_What this task involves_
Start at the line in the entries below that contains "(** ** Python built-ins used by the module *)", stop at the line that contains "(** [range(n)]: 0, 1, ..., n-1", and output exactly the lines in that span, both ends included.

_Given entries_
(** * Rotation of integer grids (matrix/rotate_matrix.py)

    A shallow embedding of [make_matrix], [transpose], [reverse_row],
    [reverse_column] and the three rotations, first as functions on values
    ([list (list Z)]), then as programs over a store of Python list objects,
    where object identity and mutation can be talked about; and of
    [print_matrix], as the text it writes. *)

From stdpp Require Import base numbers option list gmap strings pretty.

(** ** Python built-ins used by the module *)

Module Py.

(** [a or b] on integers: [a] when it is truthy (non-zero), else [b]. *)
Definition int_or (a b : Z) : Z := if bool_decide (a = 0%Z) then b else a.

(** [range(n)]: 0, 1, ..., n-1 (empty when [n <= 0]). *)
Definition range (n : Z) : list Z := seqZ 0 n.

(** [s[::-1]] on a list. *)
Definition slice_rev {A} (s : list A) : list A := reverse s.

(** One [__next__] of a zip object on the iterators that follow the first:
    each iterator is advanced in turn; an exhausted one ends the zip. *)
Fixpoint zip_next {A} (its : list (list A)) : option (list A * list (list A)) :=
  match its with
  | [] => Some ([], [])
  | it :: its' =>
      match it with
      | [] => None
      | x :: it' =>
          match zip_next its' with
          | None => None
          | Some (t, rest) => Some (x :: t, it' :: rest)
          end
      end
  end.

(** The tuples produced by a zip object whose first iterator is [it]. *)
Fixpoint zip_from {A} (it : list A) (its : list (list A)) : list (list A) :=
  match it with
  | [] => []
  | x :: it' =>
      match zip_next its with
      | None => []
      | Some (t, its') => (x :: t) :: zip_from it' its'
      end
  end.

(** [zip] applied to the unpacked [args], tuples written as lists; with no
    argument at all it produces nothing. *)
Definition zip_star {A} (args : list (list A)) : list (list A) :=
  match args with
  | [] => []
  | it :: its => zip_from it its
  end.

(** [list(x)] of a tuple [x]. *)
Definition list_of {A} (x : list A) : list A := x.

(** [str(z)] of an integer: its decimal digits, after a minus sign when it is
    negative. *)
Definition str_int (z : Z) : string := pretty z.

(** [sep.join(parts)]. *)
Fixpoint join (sep : string) (parts : list string) : string :=
  match parts with
  | [] => EmptyString
  | p :: ps =>
      match ps with
      | [] => p
      | _ :: _ => p +:+ sep +:+ join sep ps
      end
  end.

Definition space : Ascii.ascii := Ascii.ascii_of_nat 32.
Definition newline : Ascii.ascii := Ascii.ascii_of_nat 10.

(** The text [print] writes for the unpacked [args]: their [str], separated
    by one space, then a newline. *)
Definition print_args (args : list Z) : string :=
  join (String space EmptyString) (str_int <$> args)
  +:+ String newline EmptyString.

End Py.

(** ** The grid functions, on values *)

Abbreviation grid := (list (list Z)).

Definition make_matrix (row_size : Z) : grid :=
  let row_size := Py.int_or (Z.abs row_size) 4 in
  (λ y, (λ x, 1 + x + y * row_size)%Z <$> Py.range row_size) <$> Py.range row_size.

Definition transpose (matrix : grid) : grid :=
  Py.list_of <$> Py.zip_star matrix.

Definition reverse_row (matrix : grid) : grid :=
  Py.slice_rev matrix.

Definition reverse_column (matrix : grid) : grid :=
  Py.slice_rev <$> matrix.

Definition rotate_90 (matrix : grid) : grid :=
  reverse_row (transpose matrix).

Definition rotate_180 (matrix : grid) : grid :=
  reverse_row (reverse_column matrix).

Definition rotate_270 (matrix : grid) : grid :=
  reverse_column (transpose matrix).

(** [print_matrix]: one [print] per row; [stdout] is the text written so far,
    the result the text written when the function returns (its Python result
    is [None]). *)
Fixpoint print_matrix (matrix : grid) (stdout : string) : string :=
  match matrix with
  | [] => stdout
  | row :: rest => print_matrix rest (stdout +:+ Py.print_args row)
  end.

(** ** Shapes and cells *)

(** [m[i][j]], when both indices are in range. *)
Definition cell (m : grid) (i j : nat) : option Z := m !! i ≫= (.!! j).

(** [m] has [R] rows, each of [C] elements. *)
Definition shape (R C : nat) (m : grid) : Prop :=
  length m = R ∧ Forall (λ row, length row = C) m.

Definition rows (m : grid) : nat := length m.
Definition cols (m : grid) : nat := from_option length 0 (head m).

(** A Grid of the data model: at least one row, at least one column, all rows
    of one length. *)
Definition rectangular (m : grid) : Prop :=
  1 ≤ rows m ∧ 1 ≤ cols m ∧ Forall (λ row, length row = cols m) m.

_Expected answer_
(** ** Python built-ins used by the module *)

Module Py.

(** [a or b] on integers: [a] when it is truthy (non-zero), else [b]. *)
Definition int_or (a b : Z) : Z := if bool_decide (a = 0%Z) then b else a.

(** [range(n)]: 0, 1, ..., n-1 (empty when [n <= 0]). *)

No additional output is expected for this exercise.